EXERCISE BRIEF –
Retype, word for word, each line between the lines holding "template 1), and" and "(PyInt 3) None", inclusive, and leave the rest of the data alone.

Stored items:
(** Two templates with two peaks each: the pool lists the two detections of
    the first template, then the two of the second (so the detection at
    position 1, of template 0, comes before the one at position 2, of
    template 1), and the detections of the second template follow the order
    of its peaks. *)
Lemma findMatches_pool_order_witness :
  (1 < 2)%nat /\
  Forall2 (is_hit [[0.5; 0.6; 0.7; 0.8]; [0.5; 0.6; 0.7; 0.8]]%float
                  0 0 4 1 1 "b")
          [(1, 2); (0, 3)]
          [mkBoundingBox (2, 1, 4, 1) 0.7%float 1 "b";
           mkBoundingBox (3, 0, 4, 1) 0.8%float 1 "b"].
Proof.
  destruct (@findMatches_pool_order echo_collaborators
              (constant_array 3 3 0%float)
              [[[0.1; 0.2; 0.3; 0.4]]; [[0.5; 0.6; 0.7; 0.8]]]%float
              (Some ["a"; "b"]%string) 0.5%float (PyInt 3) None
              0 0 (constant_array 3 3 0%float)
              [mkBoundingBox (2, 1, 4, 1) 0.3%float 0 "a";
               mkBoundingBox (3, 0, 4, 1) 0.4%float 0 "a";
               mkBoundingBox (2, 1, 4, 1) 0.7%float 1 "b";
               mkBoundingBox (3, 0, 4, 1) 0.8%float 1 "b"]
              eq_refl eq_refl) as [Horder Hblock].
  split.
  - apply (Horder 1%nat 2%nat
                  (mkBoundingBox (3, 0, 4, 1) 0.4%float 0 "a")
                  (mkBoundingBox (2, 1, 4, 1) 0.7%float 1 "b"));
      [reflexivity | reflexivity | simpl; lia].
  - exact (Hblock 1%nat [[0.5; 0.6; 0.7; 0.8]]%float
                  [[0.5; 0.6; 0.7; 0.8]; [0.5; 0.6; 0.7; 0.8]]%float
                  [(1, 2); (0, 3)] eq_refl eq_refl eq_refl).
Defined.

(** A 4x4 search box at (2, 1) on a 3x4 image reaches past the right and the
    bottom edge: the two rows and two columns inside the image are searched,
    and the peaks (1, 2) and (0, 3) are reported at (4, 2) and (5, 1). *)
Lemma findMatches_searchBox_clipped_witness :
  crop_to_searchBox
    [[0.1; 0.2; 0.3; 0.4]; [0.5; 0.6; 0.7; 0.8]; [0.9; 1.0; 1.1; 1.2]]%float
    (Some (2, 1, 4, 4))
  = (2, 1, [[0.7; 0.8]; [1.1; 1.2]]%float) /\
  @findMatches echo_collaborators
    [[0.1; 0.2; 0.3; 0.4]; [0.5; 0.6; 0.7; 0.8]; [0.9; 1.0; 1.1; 1.2]]%float
    [[[0.1; 0.2; 0.3; 0.4]]]%float None 0.5%float py_inf (Some (2, 1, 4, 4))
  = ([CallMatchTemplate [[0.7; 0.8]; [1.1; 1.2]]%float
                        [[0.1; 0.2; 0.3; 0.4]]%float;
      CallPeakLocalMax [[0.1; 0.2; 0.3; 0.4]; [0.1; 0.2; 0.3; 0.4]]%float
                       0.5%float false py_inf],
     inr [mkBoundingBox (4, 2, 4, 1) 0.3%float 0 "";
          mkBoundingBox (5, 1, 4, 1) 0.4%float 0 ""]).
Proof.
  apply (@findMatches_searchBox_clipped echo_collaborators
           [[0.1; 0.2; 0.3; 0.4]; [0.5; 0.6; 0.7; 0.8];
            [0.9; 1.0; 1.1; 1.2]]%float
           [[[0.1; 0.2; 0.3; 0.4]]]%float None 0.5%float py_inf 2 1 4 4);
    lia.
Defined.
Lemma getOwnedSpeechVersion_cases versionId speechId userId env w :
  let w1 := issue (SELECT TSpeeches) w in
  let w2 := issue (SELECT TSpeechVersions) w1 in
  ((forall s, ~ owned_speech (db w) speechId userId s) /\
   getOwnedSpeechVersion versionId speechId userId env w = (inl SpeechNotFound, w1))
  \/ ((exists s, owned_speech (db w) speechId userId s) /\
      (forall v, ~ version_of (db w) versionId speechId v) /\
      getOwnedSpeechVersion versionId speechId userId env w = (inl VersionNotFound, w2))
  \/ ((exists s, owned_speech (db w) speechId userId s) /\
      (forall v, version_of (db w) versionId speechId v -> SpeechVersions.readable v = true) /\
      exists v, version_of (db w) versionId speechId v /\
                getOwnedSpeechVersion versionId speechId userId env w = (inr v, w2))
  \/ ((exists s, owned_speech (db w) speechId userId s) /\
      (exists v, version_of (db w) versionId speechId v /\ SpeechVersions.readable v = false) /\
      getOwnedSpeechVersion versionId speechId userId env w = (inl RangeError, w2)).
Proof.
  intros w1 w2. unfold getOwnedSpeechVersion.
  destruct (getOwnedSpeech_cases speechId userId env w) as [(s & Hs & E)|(Hn & E)].
  - right. erewrite bind_inr by exact E.
    unfold bind, Db.select_SpeechVersions. fold w1. simpl db.
    assert (M : forall v,
               In v (filter (fun r => String.eqb (SpeechVersions.id r) versionId
                                      && String.eqb (SpeechVersions.speechId r) speechId)
                            (SpeechVersions_rows (db w)))
               <-> version_of (db w) versionId speechId v).
    { intros v. rewrite filter_In, version_test. unfold version_of. tauto. }
    destruct (forallb _ _) eqn:R.
    + destruct (filter _ _) as [|v t] eqn:F.
      * left. split; [now exists s|]. split; [|reflexivity].
        intros v Hv. apply M in Hv. destruct Hv.
      * right. left. split; [now exists s|]. split.
        { intros v' Hv'. apply M in Hv'. rewrite forallb_forall in R. now apply R. }
        exists v. split; [|reflexivity]. apply M. now left.
    + right. right. split; [now exists s|]. split; [|reflexivity].
      apply forallb_false_witness in R. destruct R as (v & Hv & Rv).
      exists v. split; [now apply M | exact Rv].
  - left. split; [exact Hn|]. now erewrite bind_inl by exact E.
Qed.





(* ===================================================================== *)
(** ** The guards and the id generator on the sample store *)

Example guard_owner :
  getOwnedSpeech "s1" "alice" (at_time 2000) sample
  = (inr toast, issue (SELECT TSpeeches) sample).
Proof. reflexivity. Qed.

Example guard_other_owner :
  getOwnedSpeech "s1" "bob" (at_time 2000) sample
  = (inl SpeechNotFound, issue (SELECT TSpeeches) sample).
Proof. reflexivity. Qed.

Example guard_version_under_other_speech :
  fst (getOwnedSpeechVersion "v1" "s2" "bob" (at_time 2000) sample) = inl VersionNotFound.
Proof. reflexivity. Qed.

Example number_accepts_fraction :
  z.optional z.number (JNum 2.5%float) = Some (Some 2.5%float).
Proof. reflexivity. Qed.

Example number_rejects_nan : z.optional z.number (JNum PrimFloat.nan) = None.
Proof. reflexivity. Qed.

Example uuid_of_zero :
  uuid_string 0 = "00000000-0000-4000-8000-000000000000".
Proof. reflexivity. Qed.

Example uuid_of_ones :
  uuid_string (2 ^ 128 - 1) = "ffffffff-ffff-4fff-bfff-ffffffffffff".
Proof. reflexivity. Qed.

(* ===================================================================== *)
(** ** Listing speeches *)

Lemma listSpeeches_input_accepts raw :
  raw = JUndefined \/ (exists props, raw = JObj props) ->
  exists i, server.listSpeeches.input raw = Some i.
Proof.
  intros [->|(props & ->)]; eexists; reflexivity.
Qed.

Lemma listSpeeches_handler_run i context u env w :
  caller context = Some u ->
  server.listSpeeches.handler i context env w =
  (inr {| items := filter (fun r => String.eqb (Speeches.userId r) (App.id u))
                          (Speeches_rows (db w));
          total := List.length
                     (filter (fun r => String.eqb (Speeches.userId r) (App.id u))
                             (Speeches_rows (db w))) |},
   issue (SELECT TSpeeches) w).
Proof.
  intros Hu. unfold server.listSpeeches.handler.
  erewrite bind_inr by (apply requireUser_signed_in; exact Hu).
  reflexivity.
Qed.

(** C2. For an authenticated caller and any store, [listSpeeches]
    succeeds and returns exactly the stored speeches whose [userId] is
    the caller's id, with their count; no returned row has another
    [userId]; the store is left as it was. *)
Theorem listSpeeches_returns_callers_rows raw context u env w :
  caller context = Some u ->
  raw = JUndefined \/ (exists props, raw = JObj props) ->
  exists l,
    server.listSpeeches.action raw context env w = (inr l, issue (SELECT TSpeeches) w) /\
    (forall r, In r (items l) <->
               In r (Speeches_rows (db w)) /\ Speeches.userId r = App.id u) /\
    (forall r, In r (items l) -> Speeches.userId r = App.id u) /\
    total l = List.length (items l).
Proof.
  intros Hu Hraw.
  destruct (listSpeeches_input_accepts raw Hraw) as (i & Hi).
  unfold server.listSpeeches.action.
  erewrite defineAction_parsed by exact Hi. erewrite listSpeeches_handler_run by exact Hu.
  eexists. split; [reflexivity|]. simpl.
  assert (M : forall r,
             In r (filter (fun r => String.eqb (Speeches.userId r) (App.id u))
                          (Speeches_rows (db w)))
             <-> In r (Speeches_rows (db w)) /\ Speeches.userId r = App.id u).
  { intros r. now rewrite filter_In, String.eqb_eq. }
  split; [exact M|]. split; [|reflexivity].
  intros r Hr. now apply M in Hr.
Qed.

Lemma listSpeeches_returns_callers_rows_witness :
  exists l,
    server.listSpeeches.action JUndefined (as_user alice) (at_time 2000) sample
    = (inr l, issue (SELECT TSpeeches) sample) /\
    (forall r, In r (items l) <->
               In r (Speeches_rows (db sample)) /\ Speeches.userId r = App.id alice) /\
    (forall r, In r (items l) -> Speeches.userId r = App.id alice) /\
    total l = List.length (items l).
Proof.
  apply (listSpeeches_returns_callers_rows JUndefined (as_user alice) alice
                                          (at_time 2000) sample).
  - reflexivity.
  - left. reflexivity.
Defined.

Example listSpeeches_alice :
  fst (server.listSpeeches.action (JObj []) (as_user alice) (at_time 2000) sample)
  = inr {| items := [toast]; total := 1 |}.
Proof. reflexivity. Qed.

(* ===================================================================== *)
(** ** Creating a speech *)

Lemma uuid_string_length r : String.length (uuid_string r) = 36.
Proof. reflexivity. Qed.

Lemma uuid_string_nonempty r : uuid_string r <> "".
Proof.
  intros H. apply (f_equal String.length) in H.
  rewrite uuid_string_length in H. discriminate.
Qed.

Lemma id_taken_iff (rows : list Speeches.row) i :
  existsb (fun r' => String.eqb (Speeches.id r') i) rows = true
  <-> In i (map Speeches.id rows).
Proof.
  rewrite existsb_exists, in_map_iff.
  split; intros (r & H1 & H2); exists r.
  - apply String.eqb_eq in H2. tauto.
  - rewrite String.eqb_eq. tauto.
Qed.

Lemma createSpeech_handler_run inp context u env w :
  caller context = Some u ->
  server.createSpeech.handler inp context env w =
  if existsb (fun r' => String.eqb (Speeches.id r') (uuid_string (entropy env)))
             (Speeches_rows (db w))
  then (inl (ConstraintError TSpeeches), issue (INSERT TSpeeches) w)
  else (inr (Some (Speeches.written (new_speech inp u env))),
        {| db := {| Speeches_rows :=
                      Speeches_rows (db w) ++ [Speeches.written (new_speech inp u env)];
                    SpeechVersions_rows := SpeechVersions_rows (db w) |};
           issued := issued w ++ [INSERT TSpeeches] |}).
Proof.
  intros Hu. unfold server.createSpeech.handler.
  erewrite bind_inr by (apply requireUser_signed_in; exact Hu).
  unfold bind, new_Date, randomUUID, Db.insert_Speeches, new_speech. simpl.
  destruct (existsb _ _); reflexivity.
Qed.

(** A parsed [createSpeech] input has a title of length at least 1. *)
Lemma createSpeech_input_title raw inp :
  server.createSpeech.input raw = Some inp ->
  prop raw "title" = JStr (server.createSpeech.title inp) /\
  1 <= String.length (server.createSpeech.title inp).
Proof.
  unfold server.createSpeech.input, z.object.
  destruct raw as [| | | | | |props]; try discriminate.
  simpl prop.
  destruct (lookup_prop "title" props) as [| | | |t| |]; try discriminate.
  unfold z.string_min.
  destruct (Nat.leb 1 (String.length t)) eqn:L; [|discriminate].
  destruct (z.optional z.string _); [|discriminate].
  destruct (z.optional z.string _); [|discriminate].
  destruct (z.optional z.string _); [|discriminate].
  destruct (z.optional z.string _); [|discriminate].
  intros [= <-]. simpl. split; [reflexivity|]. now apply Nat.leb_le.
Qed.

(** C3. For a valid [createSpeech] input and an authenticated caller,
    the returned speech has a non-empty generated id that no stored
    speech had before, [createdAt = updatedAt], and the caller's id as
    [userId]; and the call does return such a row whenever the generated
    id is not already taken. *)
Theorem createSpeech_returns_fresh_row raw inp context u env w :
  caller context = Some u ->
  server.createSpeech.input raw = Some inp ->
  (forall speech w',
      server.createSpeech.action raw context env w = (inr (Some speech), w') ->
      Speeches.id speech <> "" /\
      ~ In (Speeches.id speech) (map Speeches.id (Speeches_rows (db w))) /\
      Speeches.createdAt speech = Speeches.updatedAt speech /\
      Speeches.userId speech = App.id u /\
      In speech (Speeches_rows (db w'))) /\
  (~ In (uuid_string (entropy env)) (map Speeches.id (Speeches_rows (db w))) ->
   exists speech w',
     server.createSpeech.action raw context env w = (inr (Some speech), w')).
Proof.
  intros Hu Hi. unfold server.createSpeech.action.
  erewrite defineAction_parsed by exact Hi.
  rewrite (createSpeech_handler_run inp context u env w Hu).
  destruct (existsb _ _) eqn:T.
  - split; [intros speech w' [=]|].
    intros Hfresh. apply id_taken_iff in T. contradiction.
  - split.
    + intros speech w' [= <- <-]. simpl.
      split; [apply uuid_string_nonempty|].
      split; [intros Hin; apply id_taken_iff in Hin; congruence|].
      split; [reflexivity|]. split; [reflexivity|].
      apply in_or_app. right. now left.
    + intros _. eexists. eexists. reflexivity.
Qed.

Lemma createSpeech_returns_fresh_row_witness :
  (forall speech w',
      server.createSpeech.action wedding_toast_request (as_user alice) (at_time 2000) sample
      = (inr (Some speech), w') ->
      Speeches.id speech <> "" /\
      ~ In (Speeches.id speech) (map Speeches.id (Speeches_rows (db sample))) /\
      Speeches.createdAt speech = Speeches.updatedAt speech /\
      Speeches.userId speech = App.id alice /\
      In speech (Speeches_rows (db w'))) /\
  (~ In (uuid_string (entropy (at_time 2000))) (map Speeches.id (Speeches_rows (db sample))) ->
   exists speech w',
     server.createSpeech.action wedding_toast_request (as_user alice) (at_time 2000) sample
     = (inr (Some speech), w')).
Proof.
  apply (createSpeech_returns_fresh_row
           wedding_toast_request
           {| server.createSpeech.title := "Wedding Toast";
              server.createSpeech.occasion := None;
              server.createSpeech.audience := None;
              server.createSpeech.language := None;
              server.createSpeech.notes := None |}
           (as_user alice) alice (at_time 2000) sample).
  - reflexivity.
  - reflexivity.
Defined.

Example createSpeech_sample :
  fst (server.createSpeech.action wedding_toast_request (as_user alice) (at_time 2000) sample)
  = inr (Some {| Speeches.id := "00000000-0000-4000-8000-000000000000";
                 Speeches.userId := "alice"; Speeches.title := "Wedding Toast";
                 Speeches.occasion := None; Speeches.audience := None;
                 Speeches.language := None; Speeches.notes := None;
                 Speeches.createdAt := 2000; Speeches.updatedAt := 2000 |}).
Proof. reflexivity. Qed.

Example createSpeech_empty_title :
  server.createSpeech.action (JObj [("title", JStr "")]) (as_user alice) (at_time 2000) sample
  = (inl ValidationError, sample).
Proof. reflexivity. Qed.

(* ===================================================================== *)
(** ** Updating a speech *)

Lemma primary_key_unique (rows : list Speeches.row) a b :
  NoDup (map Speeches.id rows) ->
  In a rows -> In b rows -> Speeches.id a = Speeches.id b -> a = b.
Proof.
  induction rows as [|r rows IH]; simpl; [intros _ []|].
  intros ND Ha Hb E. inversion ND as [|? ? Hnotin ND']; subst.
  destruct Ha as [<-|Ha], Hb as [<-|Hb].
  - reflexivity.
  - exfalso. apply Hnotin. rewrite E. now apply in_map.
  - exfalso. apply Hnotin. rewrite <- E. now apply in_map.
  - now apply IH.
Qed.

RESPONSE –
    template 1), and the detections of the second template follow the order
    of its peaks. *)
Lemma findMatches_pool_order_witness :
  (1 < 2)%nat /\
  Forall2 (is_hit [[0.5; 0.6; 0.7; 0.8]; [0.5; 0.6; 0.7; 0.8]]%float
                  0 0 4 1 1 "b")
          [(1, 2); (0, 3)]
          [mkBoundingBox (2, 1, 4, 1) 0.7%float 1 "b";
           mkBoundingBox (3, 0, 4, 1) 0.8%float 1 "b"].
Proof.
  destruct (@findMatches_pool_order echo_collaborators
              (constant_array 3 3 0%float)
              [[[0.1; 0.2; 0.3; 0.4]]; [[0.5; 0.6; 0.7; 0.8]]]%float
              (Some ["a"; "b"]%string) 0.5%float (PyInt 3) None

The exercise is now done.